In a veiled message of hoping to see Hariri back at the government seat, Ferzli said: “We all agree that Prime Minister Saad Hariri is one of the main entries, and even the main entry, to reunite the Lebanese.”
“I call upon his Excellency PM Diab to work to make it easier to find an alternative government that can help find solutions in the Lebanese society,” Ferzli said.
In addition to empty promises, Beirut’s negotiations have reportedly failed to convince the International Monetary Fund to intervene. Lebanon asked for $10 billion, but conditions imposed by the IMF have not been met.
.@KGeorgieva - Discussions with the Lebanese authorities are ongoing, but there is no breakthrough on an IMF financial assistance program yet. #Lebanon’s complex challenges call for unity among all stakeholders and decisive action to restore sustainable, inclusive growth. pic.twitter.com/ax8HAxQF3R— IMF (@IMFNews) June 26, 2020
Earlier in the week, the Lebanese Army announced that it would stop providing meat to soldiers on duty, due to the economic crisis.
The average rank-and-file soldier is paid around 1 million pounds per month. On the official exchange rate, that would amount to around $660. Today, a soldier’s salary is worth a little over $100.
With purchasing power decreasing and prices increasing, local officials are also concerned.
“We are heading towards a disaster,” a senior political source within the Lebanese government told Al Arabiya English.
But despite the talk of a new government, the senior political source said that there “is no alternative government ready right now, so they [current ministers] will stay.”
The source added: “It’s bigger than Saad [Hariri] right now.”
And while Lebanon needs political and financial support from abroad, Diab took a swipe at Washington on Thursday. “We have been silent a lot about diplomatic practices entailing major violations of international norms and diplomacy, for the sake of preserving brotherly relations,” Diab said at the beginning of a cabinet meeting.
"Some practices are blatantly interfering in Lebanon’s affairs,” in an apparent reference to US Ambassador Dorothy Shea’s interview last week where she criticized Hezbollah for destabilizing Lebanon.

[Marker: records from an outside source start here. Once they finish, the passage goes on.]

(** * The Herbal Chicken API: cart, coupon and checkout pipeline

    A shallow embedding of the cart and checkout handlers of [main.py]
    (with the document shapes of [schemas.py]) and the properties of the
    checkout and cart pricing pipeline proved about them.

    Conventions of the model.
    - Every handler is a computation over the document store: it returns
      either a value or a raised exception, together with the store it
      leaves behind.  A raised exception does not undo earlier writes.
    - A MongoDB collection is a list of documents in insertion order;
      [find_one] returns the first match and [update_one] changes the first
      match.
    - In the handlers amounts are exact rationals ([Q]), where Python's
      [float] rounds.  What an order is stored with depends on that
      rounding: the module [B64] embeds [checkout] a second time, over
      IEEE 754 binary64 values, and the properties of the stored amounts
      are proved on it.
    - [str] values are [string]s holding the UTF-8 bytes of the text;
      [char_count] counts its characters.  [str.upper] maps the ASCII
      letters [a]-[z] and leaves every other byte alone.
    - [ObjectId(s)] reads a string of 24 characters with [bytes.fromhex],
      which skips ASCII whitespace before a pair of digits.
    - [ObjectId()] draws a value from outside the program: each handler
      takes the identifiers it generates as arguments. *)

From Stdlib Require Import List String Ascii Bool ZArith NArith QArith Qround Lia Lqa.
From Stdlib Require Import Qabs SpecFloat.
Import ListNotations.

Local Open Scope string_scope.

(** ** Exceptions and computations over the store *)

Inductive exn : Type :=
| HTTPException (status_code : Z) (detail : string)
| TypeError
| OverflowError
| InvalidId.

Inductive outcome (A : Type) : Type :=
| Return (a : A)
| Raise (e : exn).

Arguments Return {A} a.
Arguments Raise {A} e.

(** ** Strings *)

(** [str.upper] on one ASCII character. *)
Definition upper_ascii (c : ascii) : ascii :=
  let n := nat_of_ascii c in
  if (97 <=? n)%nat && (n <=? 122)%nat then ascii_of_nat (n - 32) else c.

Fixpoint upper (s : string) : string :=
  match s with
  | EmptyString => EmptyString
  | String c s' => String (upper_ascii c) (upper s')
  end.

(** The slice [s[:n]]. *)
Definition prefix_slice (n : nat) (s : string) : string := substring 0 n s.

(** Truth value of a [str] or [None]: [None] and the empty string are false. *)
Definition truthy_str (v : option string) : bool :=
  match v with
  | None => false
  | Some EmptyString => false
  | Some _ => true
  end.

Fixpoint all_chars (p : ascii -> bool) (s : string) : bool :=
  match s with
  | EmptyString => true
  | String c s' => p c && all_chars p s'
  end.

Definition is_digit (c : ascii) : bool :=
  let n := nat_of_ascii c in (48 <=? n)%nat && (n <=? 57)%nat.

Definition is_upper_letter (c : ascii) : bool :=
  let n := nat_of_ascii c in (65 <=? n)%nat && (n <=? 90)%nat.

Definition is_upper_alnum (c : ascii) : bool := is_digit c || is_upper_letter c.

Definition is_lower_hex (c : ascii) : bool :=
  let n := nat_of_ascii c in
  is_digit c || ((97 <=? n)%nat && (n <=? 102)%nat).

(** [len(s)]: the characters of a [str], which are the bytes of its
    UTF-8 encoding that are not continuation bytes ([10xxxxxx]). *)
Fixpoint char_count (s : string) : nat :=
  match s with
  | EmptyString => O
  | String c s' =>
      let n := nat_of_ascii c in
      if (128 <=? n)%nat && (n <=? 191)%nat then char_count s'
      else S (char_count s')
  end.

(** ASCII whitespace: space, tab, line feed, vertical tab, form feed and
    carriage return. *)
Definition is_space (c : ascii) : bool :=
  let n := nat_of_ascii c in
  (n =? 32)%nat || ((9 <=? n)%nat && (n <=? 13)%nat).

(** ** bson.ObjectId

    A generated ObjectId, and every stored [_id], is a 12-byte value, here
    the number it encodes (below [2^96]); [str] prints it as 24 lowercase
    hexadecimal digits, most significant first.

    [ObjectId(s)] takes a string of 24 characters and reads its bytes with
    [bytes.fromhex], which skips ASCII whitespace in front of a pair of
    digits: a string with whitespace gives an id of fewer than 12 bytes,
    which no stored document has.  Such an id is a number from [2^96] on:
    [k] bytes of value [v] are [2^96 + 256^k + v]. *)

Definition ObjectId := N.

Definition hex_digit (d : N) : ascii :=
  if (d <? 10)%N then ascii_of_N (48 + d) else ascii_of_N (87 + d).

Fixpoint hex_str (k : nat) (n : N) : string :=
  match k with
  | O => EmptyString
  | S k' => String (hex_digit ((n / 16 ^ N.of_nat k') mod 16)%N) (hex_str k' n)
  end.

Definition oid_str (o : ObjectId) : string := hex_str 24 o.

Definition hex_value (c : ascii) : option N :=
  let n := N_of_ascii c in
  if is_digit c then Some (n - 48)%N
  else if ((97 <=? n) && (n <=? 102))%N then Some (n - 87)%N
  else if ((65 <=? n) && (n <=? 70))%N then Some (n - 55)%N
  else None.

(** [bytes.fromhex(s)]: two hexadecimal digits for each byte, whitespace
    skipped before a byte, never between its two digits; [None] stands for
    the [ValueError]. *)
Fixpoint fromhex (s : string) : option (list N) :=
  match s with
  | EmptyString => Some []
  | String c rest =>
      if is_space c then fromhex rest
      else
        match hex_value c, rest with
        | Some top, String c' rest' =>
            match hex_value c' with
            | Some bot =>
                match fromhex rest' with
                | Some bytes => Some ((16 * top + bot)%N :: bytes)
                | None => None
                end
            | None => None
            end
        | _, _ => None
        end
  end.

(** The bytes that [ObjectId(s)] holds. *)
Definition ObjectId_binary (s : string) : outcome (list N) :=
  if (char_count s =? 24)%nat then
    match fromhex s with
    | Some bytes => Return bytes
    | None => Raise InvalidId
    end
  else Raise InvalidId.

(** The number of a sequence of bytes, most significant first. *)
Definition bytes_value (bytes : list N) : N :=
  fold_left (fun acc b => (256 * acc + b)%N) bytes 0%N.
(** Modelled from the spec: the state of the breaker at time [t] (library
    code, not in the sources): a closed breaker past its interval starts a
    new generation, an open breaker past its timeout becomes half-open. *)
Definition currentState (cb : CircuitBreaker) (t : Z) : CircuitBreaker :=
  match state cb with
  | StateClosed => if expired cb t then toNewGeneration cb t else cb
  | StateOpen => if expired cb t then setState cb StateHalfOpen t else cb
  | StateHalfOpen => cb
  end.

(** Modelled from the spec: the library's constructor, not in the sources;
    "a newly seen target starts Closed with zeroed counters". *)
Definition NewCircuitBreaker (st : Settings) (t : Z) : CircuitBreaker :=
  toNewGeneration
    {| settings := st; state := StateClosed; generation := 0;
       counts := noCounts; expiry := None |} t.

(** Modelled from the spec: admission of a request (library code, not in
    the sources).  [Open] rejects immediately, [HalfOpen] allows up to
    [MaxRequests] probes, [Closed] passes through; an admitted request is
    counted. *)
Definition beforeRequest (cb : CircuitBreaker) (t : Z)
  : CircuitBreaker * (Z + Error) :=
  let cb := currentState cb t in
  match state cb with
  | StateOpen => (cb, inr ErrOpenState)
  | StateHalfOpen =>
      if Requests (counts cb) >=? MaxRequests (settings cb)
      then (cb, inr ErrTooManyRequests)
      else (withCounts cb (onRequest (counts cb)), inl (generation cb))
  | StateClosed => (withCounts cb (onRequest (counts cb)), inl (generation cb))
  end.

(** Modelled from the spec: a success (library code, not in the sources);
    half-open, "successes reaching the threshold close". *)
Definition onSuccess (cb : CircuitBreaker) (t : Z) : CircuitBreaker :=
  match state cb with
  | StateClosed => withCounts cb (onSuccessCounts (counts cb))
  | StateHalfOpen =>
      let cb := withCounts cb (onSuccessCounts (counts cb)) in
      if ConsecutiveSuccesses (counts cb) >=? MaxRequests (settings cb)
      then setState cb StateClosed t
      else cb
  | StateOpen => cb
  end.

(** Modelled from the spec: a failure (library code, not in the sources).
    Closed, the trip rule is asked after the failure is counted
    ("ReadyToTrip is called with a copy of Counts whenever a request fails
    in the closed state"); half-open, "any failure re-opens". *)
Definition onFailure (cb : CircuitBreaker) (t : Z) : CircuitBreaker :=
  match state cb with
  | StateClosed =>
      let cb := withCounts cb (onFailureCounts (counts cb)) in
      if ReadyToTrip (settings cb) (counts cb)
      then setState cb StateOpen t
      else cb
  | StateHalfOpen => setState cb StateOpen t
  | StateOpen => cb
  end.

(** Modelled from the spec: recording of an outcome (library code, not in
    the sources); an outcome is counted only in the generation that
    admitted the request. *)
Definition afterRequest (cb : CircuitBreaker) (before : Z) (success : bool) (t : Z)
  : CircuitBreaker :=
  let cb := currentState cb t in
  if generation cb =? before
  then (if success then onSuccess cb t else onFailure cb t)
  else cb.

(** Modelled from the spec: the library's [Execute], not in the sources.
    It runs the request unless the breaker rejects it, and records the
    outcome: failed when the request returns an error. *)
Definition Execute {A W : Type} `{!Clock W} (cb : CircuitBreaker)
    (req : W -> (A * option Error) * W) (w : W)
  : (option A * option Error) * CircuitBreaker * W :=
  match beforeRequest cb (now w) with
  | (cb, inr err) => ((None, Some err), cb, w)
  | (cb, inl generation) =>
      let '((result, err), w) := req w in
      let cb := afterRequest cb generation (bool_decide (err = None)) (now w) in
      ((Some result, err), cb, w)
  end.
(** * pr-watcher: the polling engine of [watcher.js]

    A shallow embedding of the issue normalisers, the CI aggregate, the
    merge-queue check and [pollForIssues] of [src/watcher.js], followed by
    the properties of the aggregation and notification engine.

    Conventions of the embedding.
    - A JSON field that may be [null] is an [option]; [None] is [null].
    - A platform call that may throw is an [option] of its payload; [None]
      is the exception, which every caller catches.
    - Strings are Rocq strings; [toLowerCase] and [trim] act on the ASCII
      range, which covers login names, job names and the configured
      patterns.
    - Console output is not part of the model; the three notification
      procedures are recorded as events, in call order. *)

From Stdlib Require Import Ascii.
From stdpp Require Import base option list strings pretty gmap.

(** ** JavaScript string and truthiness helpers *)

Module Js.

Definition lower_ascii (c : ascii) : ascii :=
  let n := nat_of_ascii c in
  if (65 <=? n)%nat && (n <=? 90)%nat then ascii_of_nat (n + 32) else c.

Fixpoint toLowerCase (s : string) : string :=
  match s with
  | EmptyString => EmptyString
  | String c s' => String (lower_ascii c) (toLowerCase s')
  end.

(** [startsWith s pat]: [pat] is a prefix of [s]. *)
Fixpoint startsWith (s pat : string) : bool :=
  match pat, s with
  | EmptyString, _ => true
  | String _ _, EmptyString => false
  | String p pat', String c s' => bool_decide (c = p) && startsWith s' pat'
  end.

(** [includes s pat]: [pat] occurs in [s] as a substring. *)
Fixpoint includes (s pat : string) : bool :=
  match s with
  | EmptyString => startsWith EmptyString pat
  | String _ s' => startsWith s pat || includes s' pat
  end.

Definition is_space (c : ascii) : bool :=
  let n := nat_of_ascii c in
  ((9 <=? n)%nat && (n <=? 13)%nat) || (n =? 32)%nat.

Fixpoint trimStart (s : string) : string :=
  match s with
  | EmptyString => EmptyString
  | String c s' => if is_space c then trimStart s' else s
  end.

Fixpoint trimEnd (s : string) : string :=
  match s with
  | EmptyString => EmptyString
  | String c s' =>
      match trimEnd s' with
      | EmptyString => if is_space c then EmptyString else String c EmptyString
      | t => String c t
      end
  end.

Shea said the US was still evaluating whether Diab and his government were truly independent and "not beholden to Hezbollah."
There is also little Arab or Gulf support for Diab. On June 25, UAE Minister of State for Foreign Affairs Anwar Gargash said the deterioration of Lebanon’s relations with the Arab and Gulf states led to the country’s current economic crisis.
“Lebanon is partly paying the price for that right now,” he said.